What to work on = Using the data below, output the first line and every line after it up to and including the line containing "space (ECMAScript WhiteSpace", exactly as written and with nothing added.

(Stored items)
<<<<
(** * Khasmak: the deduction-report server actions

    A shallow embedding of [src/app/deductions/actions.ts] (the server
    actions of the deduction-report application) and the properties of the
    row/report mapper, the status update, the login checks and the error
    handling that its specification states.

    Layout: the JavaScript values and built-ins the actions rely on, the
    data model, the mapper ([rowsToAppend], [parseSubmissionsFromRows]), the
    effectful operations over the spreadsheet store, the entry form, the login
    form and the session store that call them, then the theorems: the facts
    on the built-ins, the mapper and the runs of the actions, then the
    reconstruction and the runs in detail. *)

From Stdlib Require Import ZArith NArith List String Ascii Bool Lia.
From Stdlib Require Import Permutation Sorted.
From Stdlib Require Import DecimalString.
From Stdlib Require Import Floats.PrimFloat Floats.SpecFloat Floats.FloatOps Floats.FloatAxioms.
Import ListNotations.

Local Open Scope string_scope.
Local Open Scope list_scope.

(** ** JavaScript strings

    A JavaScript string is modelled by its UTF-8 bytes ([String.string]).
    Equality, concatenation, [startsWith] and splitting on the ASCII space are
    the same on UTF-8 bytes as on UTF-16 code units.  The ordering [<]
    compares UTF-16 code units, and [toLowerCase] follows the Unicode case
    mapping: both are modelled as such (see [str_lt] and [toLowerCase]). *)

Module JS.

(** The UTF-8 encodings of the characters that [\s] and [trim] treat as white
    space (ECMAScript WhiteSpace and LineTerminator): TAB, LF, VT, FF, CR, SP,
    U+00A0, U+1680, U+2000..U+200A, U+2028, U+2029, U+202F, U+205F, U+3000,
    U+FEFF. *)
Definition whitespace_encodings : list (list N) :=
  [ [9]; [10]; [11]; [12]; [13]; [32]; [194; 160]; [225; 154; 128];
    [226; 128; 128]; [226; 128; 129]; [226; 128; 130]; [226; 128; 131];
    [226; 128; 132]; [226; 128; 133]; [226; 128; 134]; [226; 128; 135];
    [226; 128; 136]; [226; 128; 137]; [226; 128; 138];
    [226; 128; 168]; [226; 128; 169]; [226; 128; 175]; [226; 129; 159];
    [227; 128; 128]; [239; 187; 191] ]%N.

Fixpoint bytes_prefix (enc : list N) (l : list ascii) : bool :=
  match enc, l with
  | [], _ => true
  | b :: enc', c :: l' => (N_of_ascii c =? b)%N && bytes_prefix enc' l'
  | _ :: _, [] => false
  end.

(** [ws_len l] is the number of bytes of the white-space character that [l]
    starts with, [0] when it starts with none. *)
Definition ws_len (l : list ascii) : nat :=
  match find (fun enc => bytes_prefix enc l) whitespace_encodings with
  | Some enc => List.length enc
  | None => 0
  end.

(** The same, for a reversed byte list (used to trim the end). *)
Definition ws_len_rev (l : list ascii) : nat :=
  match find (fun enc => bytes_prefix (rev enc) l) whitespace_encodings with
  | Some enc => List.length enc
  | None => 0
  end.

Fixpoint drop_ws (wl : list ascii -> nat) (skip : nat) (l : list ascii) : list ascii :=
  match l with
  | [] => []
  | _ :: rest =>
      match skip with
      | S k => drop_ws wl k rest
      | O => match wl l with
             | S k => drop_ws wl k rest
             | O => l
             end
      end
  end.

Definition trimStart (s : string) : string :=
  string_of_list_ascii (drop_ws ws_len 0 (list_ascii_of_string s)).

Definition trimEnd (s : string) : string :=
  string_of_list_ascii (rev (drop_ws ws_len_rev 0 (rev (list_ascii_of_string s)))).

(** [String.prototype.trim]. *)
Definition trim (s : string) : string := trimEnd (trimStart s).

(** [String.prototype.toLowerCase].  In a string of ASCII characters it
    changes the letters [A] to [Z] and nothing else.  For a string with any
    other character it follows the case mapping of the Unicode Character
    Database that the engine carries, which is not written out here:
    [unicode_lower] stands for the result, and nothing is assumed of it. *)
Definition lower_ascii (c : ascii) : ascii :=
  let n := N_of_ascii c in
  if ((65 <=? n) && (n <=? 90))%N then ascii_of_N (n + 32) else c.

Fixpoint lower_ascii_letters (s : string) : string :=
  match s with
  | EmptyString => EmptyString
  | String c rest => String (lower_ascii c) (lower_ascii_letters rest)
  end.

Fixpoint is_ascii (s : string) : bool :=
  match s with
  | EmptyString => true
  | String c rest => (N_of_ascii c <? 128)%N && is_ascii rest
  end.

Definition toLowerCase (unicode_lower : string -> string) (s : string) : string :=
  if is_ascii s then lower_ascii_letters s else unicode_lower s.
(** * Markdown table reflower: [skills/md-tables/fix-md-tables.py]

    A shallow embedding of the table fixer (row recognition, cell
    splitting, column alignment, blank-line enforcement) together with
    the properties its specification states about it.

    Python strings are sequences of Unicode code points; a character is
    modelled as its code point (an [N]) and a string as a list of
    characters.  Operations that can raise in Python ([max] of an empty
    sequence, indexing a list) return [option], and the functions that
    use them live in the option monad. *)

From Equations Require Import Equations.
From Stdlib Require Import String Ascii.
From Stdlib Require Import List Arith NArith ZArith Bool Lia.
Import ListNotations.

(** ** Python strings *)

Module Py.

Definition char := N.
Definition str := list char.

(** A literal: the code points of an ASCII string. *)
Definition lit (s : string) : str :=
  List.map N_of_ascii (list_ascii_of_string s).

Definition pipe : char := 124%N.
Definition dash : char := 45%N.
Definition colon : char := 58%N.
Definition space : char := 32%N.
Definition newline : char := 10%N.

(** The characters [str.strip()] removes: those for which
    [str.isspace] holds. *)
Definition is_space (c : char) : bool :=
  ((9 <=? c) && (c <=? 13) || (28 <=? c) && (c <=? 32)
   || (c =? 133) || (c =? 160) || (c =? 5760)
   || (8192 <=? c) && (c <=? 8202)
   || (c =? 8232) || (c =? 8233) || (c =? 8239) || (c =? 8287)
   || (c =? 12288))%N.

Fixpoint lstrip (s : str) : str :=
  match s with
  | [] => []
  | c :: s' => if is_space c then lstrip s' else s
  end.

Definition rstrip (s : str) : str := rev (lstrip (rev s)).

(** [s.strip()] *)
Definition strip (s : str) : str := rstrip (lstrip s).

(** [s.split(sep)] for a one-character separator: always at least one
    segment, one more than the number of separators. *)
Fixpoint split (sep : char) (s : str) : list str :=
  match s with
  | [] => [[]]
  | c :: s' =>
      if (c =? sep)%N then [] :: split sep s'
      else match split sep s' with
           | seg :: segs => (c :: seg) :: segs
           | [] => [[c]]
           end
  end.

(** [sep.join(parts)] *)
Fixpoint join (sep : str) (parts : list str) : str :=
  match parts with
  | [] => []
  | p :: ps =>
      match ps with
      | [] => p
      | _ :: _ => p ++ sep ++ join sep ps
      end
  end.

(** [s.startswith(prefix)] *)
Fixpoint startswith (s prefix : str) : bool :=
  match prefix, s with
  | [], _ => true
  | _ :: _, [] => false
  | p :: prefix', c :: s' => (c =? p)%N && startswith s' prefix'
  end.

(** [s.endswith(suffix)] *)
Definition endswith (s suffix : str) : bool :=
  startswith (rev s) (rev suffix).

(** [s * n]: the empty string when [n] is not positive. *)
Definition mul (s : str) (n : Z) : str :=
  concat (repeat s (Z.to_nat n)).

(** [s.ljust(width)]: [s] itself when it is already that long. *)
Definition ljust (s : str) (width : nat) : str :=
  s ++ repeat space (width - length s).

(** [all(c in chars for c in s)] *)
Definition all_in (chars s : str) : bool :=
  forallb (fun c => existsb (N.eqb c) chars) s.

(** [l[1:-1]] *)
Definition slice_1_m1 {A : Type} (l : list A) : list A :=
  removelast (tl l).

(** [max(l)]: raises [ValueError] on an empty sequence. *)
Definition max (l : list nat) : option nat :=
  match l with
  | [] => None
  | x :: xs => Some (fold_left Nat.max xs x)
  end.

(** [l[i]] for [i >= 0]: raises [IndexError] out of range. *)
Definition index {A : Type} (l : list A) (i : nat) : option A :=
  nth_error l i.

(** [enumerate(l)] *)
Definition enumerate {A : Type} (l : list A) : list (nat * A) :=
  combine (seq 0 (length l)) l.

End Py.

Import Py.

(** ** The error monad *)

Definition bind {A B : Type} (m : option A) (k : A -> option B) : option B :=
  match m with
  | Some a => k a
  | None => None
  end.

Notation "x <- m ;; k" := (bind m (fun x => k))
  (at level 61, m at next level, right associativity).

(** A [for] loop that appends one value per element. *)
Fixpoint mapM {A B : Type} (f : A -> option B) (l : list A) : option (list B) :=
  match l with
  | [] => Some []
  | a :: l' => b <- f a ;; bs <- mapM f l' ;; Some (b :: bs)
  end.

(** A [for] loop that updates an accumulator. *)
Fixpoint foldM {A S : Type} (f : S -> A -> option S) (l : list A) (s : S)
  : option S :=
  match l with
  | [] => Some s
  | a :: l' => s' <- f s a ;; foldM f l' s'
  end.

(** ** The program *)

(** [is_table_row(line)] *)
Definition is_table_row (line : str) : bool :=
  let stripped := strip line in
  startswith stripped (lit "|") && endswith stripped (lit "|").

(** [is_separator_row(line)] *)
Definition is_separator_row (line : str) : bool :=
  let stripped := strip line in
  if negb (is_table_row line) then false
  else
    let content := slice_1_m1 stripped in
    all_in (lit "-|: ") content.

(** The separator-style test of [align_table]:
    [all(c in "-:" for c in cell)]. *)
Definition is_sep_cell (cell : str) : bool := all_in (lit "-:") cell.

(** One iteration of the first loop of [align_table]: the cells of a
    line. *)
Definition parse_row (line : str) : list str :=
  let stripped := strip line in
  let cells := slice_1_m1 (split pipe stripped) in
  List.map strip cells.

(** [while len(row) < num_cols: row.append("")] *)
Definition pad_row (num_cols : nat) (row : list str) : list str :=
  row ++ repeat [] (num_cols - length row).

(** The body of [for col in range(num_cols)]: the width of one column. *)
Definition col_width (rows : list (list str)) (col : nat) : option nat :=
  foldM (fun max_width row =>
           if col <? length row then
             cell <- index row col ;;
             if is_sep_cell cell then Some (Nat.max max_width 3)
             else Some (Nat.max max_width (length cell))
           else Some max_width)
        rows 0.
>>>>
Result of this exercise =
(** * Khasmak: the deduction-report server actions

    A shallow embedding of [src/app/deductions/actions.ts] (the server
    actions of the deduction-report application) and the properties of the
    row/report mapper, the status update, the login checks and the error
    handling that its specification states.

    Layout: the JavaScript values and built-ins the actions rely on, the
    data model, the mapper ([rowsToAppend], [parseSubmissionsFromRows]), the
    effectful operations over the spreadsheet store, the entry form, the login
    form and the session store that call them, then the theorems: the facts
    on the built-ins, the mapper and the runs of the actions, then the
    reconstruction and the runs in detail. *)

From Stdlib Require Import ZArith NArith List String Ascii Bool Lia.
From Stdlib Require Import Permutation Sorted.
From Stdlib Require Import DecimalString.
From Stdlib Require Import Floats.PrimFloat Floats.SpecFloat Floats.FloatOps Floats.FloatAxioms.
Import ListNotations.

Local Open Scope string_scope.
Local Open Scope list_scope.

(** ** JavaScript strings

    A JavaScript string is modelled by its UTF-8 bytes ([String.string]).
    Equality, concatenation, [startsWith] and splitting on the ASCII space are
    the same on UTF-8 bytes as on UTF-16 code units.  The ordering [<]
    compares UTF-16 code units, and [toLowerCase] follows the Unicode case
    mapping: both are modelled as such (see [str_lt] and [toLowerCase]). *)

Module JS.

(** The UTF-8 encodings of the characters that [\s] and [trim] treat as white
    space (ECMAScript WhiteSpace and LineTerminator): TAB, LF, VT, FF, CR, SP,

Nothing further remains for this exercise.